Task instructions: Check each line of the data for "Some", and copy the ones that have it.

** Data for analysis follows **

(* ===== verification/Scenario.v ===== *)
(** * Two concrete replicas

    Alice and Bob write to the same log.  The replicas are built with the
    operations of the model and a concrete hash function, and satisfy the
    hypotheses of the theorems about logs and stores. *)

From S2P Require Import Prelude LamportClock Entry Log LogTraverse LogCrdt LogWrite LogJoin.
From S2P Require Import BaseStore BaseStoreInv.

Module Scenario.
(** A hash function that tells the entries of the scenario apart. *)
Definition hash_entry (e : Entry.t) : option Hash :=
  Some (String.append (LamportClock.id (Entry.clock e)) (Entry.payload e)).

Definition alice : Identity.t := Identity.new "alice" "A" (Signatures.new "s" "p").
Definition bob : Identity.t := Identity.new "bob" "B" (Signatures.new "s" "p").

Definition start (ident : Identity.t) : Log.t := BaseStore.empty_log "L" ident default_sort_fn.

Definition write (log : Log.t) (data : string) : Log.t * Entry.t :=
  default (log, Entry.empty) (Log.append hash_entry log data None).

Definition alice1 : Log.t := (write (start alice) "one").1.
Definition alice2 : Log.t := (write alice1 "two").1.
Definition bob1 : Log.t := (write (start bob) "uno").1.
Definition joined : Log.t := default alice2 (Log.join alice2 bob1 None).
Definition carol1 : Log.t := (write joined "tres").1.

Lemma start_replica ident : replica (start ident).
Proof. by apply empty_replica. Qed.

Lemma write_replica log data :
  replica log ->
  bool_decide (Log.entries log !! Entry.hash (write log data).2 = None) = true ->
  bool_decide (Entry.hash (write log data).2 ∉ Log.nexts log) = true ->
  bool_decide (Log.max_time (LamportClock.time (Log.clock log)) (Log.heads log) + 1 < u64_modulus)%N
    = true ->
  replica (write log data).1.
Proof.
  intros Hr Hf%bool_decide_eq_true Hn%bool_decide_eq_true Hb%bool_decide_eq_true.
  eapply (append_replica hash_entry log data None _ (write log data).2); done.
Qed.

Lemma alice1_replica : replica alice1.
Proof. apply write_replica; [apply start_replica|vm_compute; reflexivity..]. Qed.

Lemma alice2_replica : replica alice2.
Proof. apply write_replica; [apply alice1_replica|vm_compute; reflexivity..]. Qed.

Lemma bob1_replica : replica bob1.
Proof. apply write_replica; [apply start_replica|vm_compute; reflexivity..]. Qed.

Lemma alice2_bob1 : compatible alice2 bob1.
Proof. apply compatibleb_compatible. vm_compute. reflexivity. Qed.

Lemma alice1_alice2 : compatible alice1 alice2.
Proof. apply compatibleb_compatible. vm_compute. reflexivity. Qed.

Lemma alice1_bob1 : compatible alice1 bob1.
Proof. apply compatibleb_compatible. vm_compute. reflexivity. Qed.

Lemma joined_eq : Log.join alice2 bob1 None = Some joined.
Proof. reflexivity. Qed.

Lemma joined_replica : replica joined.
Proof. eapply join_replica; [apply alice2_replica|apply bob1_replica|apply alice2_bob1|done]. Qed.
End Scenario.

** End of Data for analysis **

Solution for this exercise:
  Some (String.append (LamportClock.id (Entry.clock e)) (Entry.payload e)).
Lemma joined_eq : Log.join alice2 bob1 None = Some joined.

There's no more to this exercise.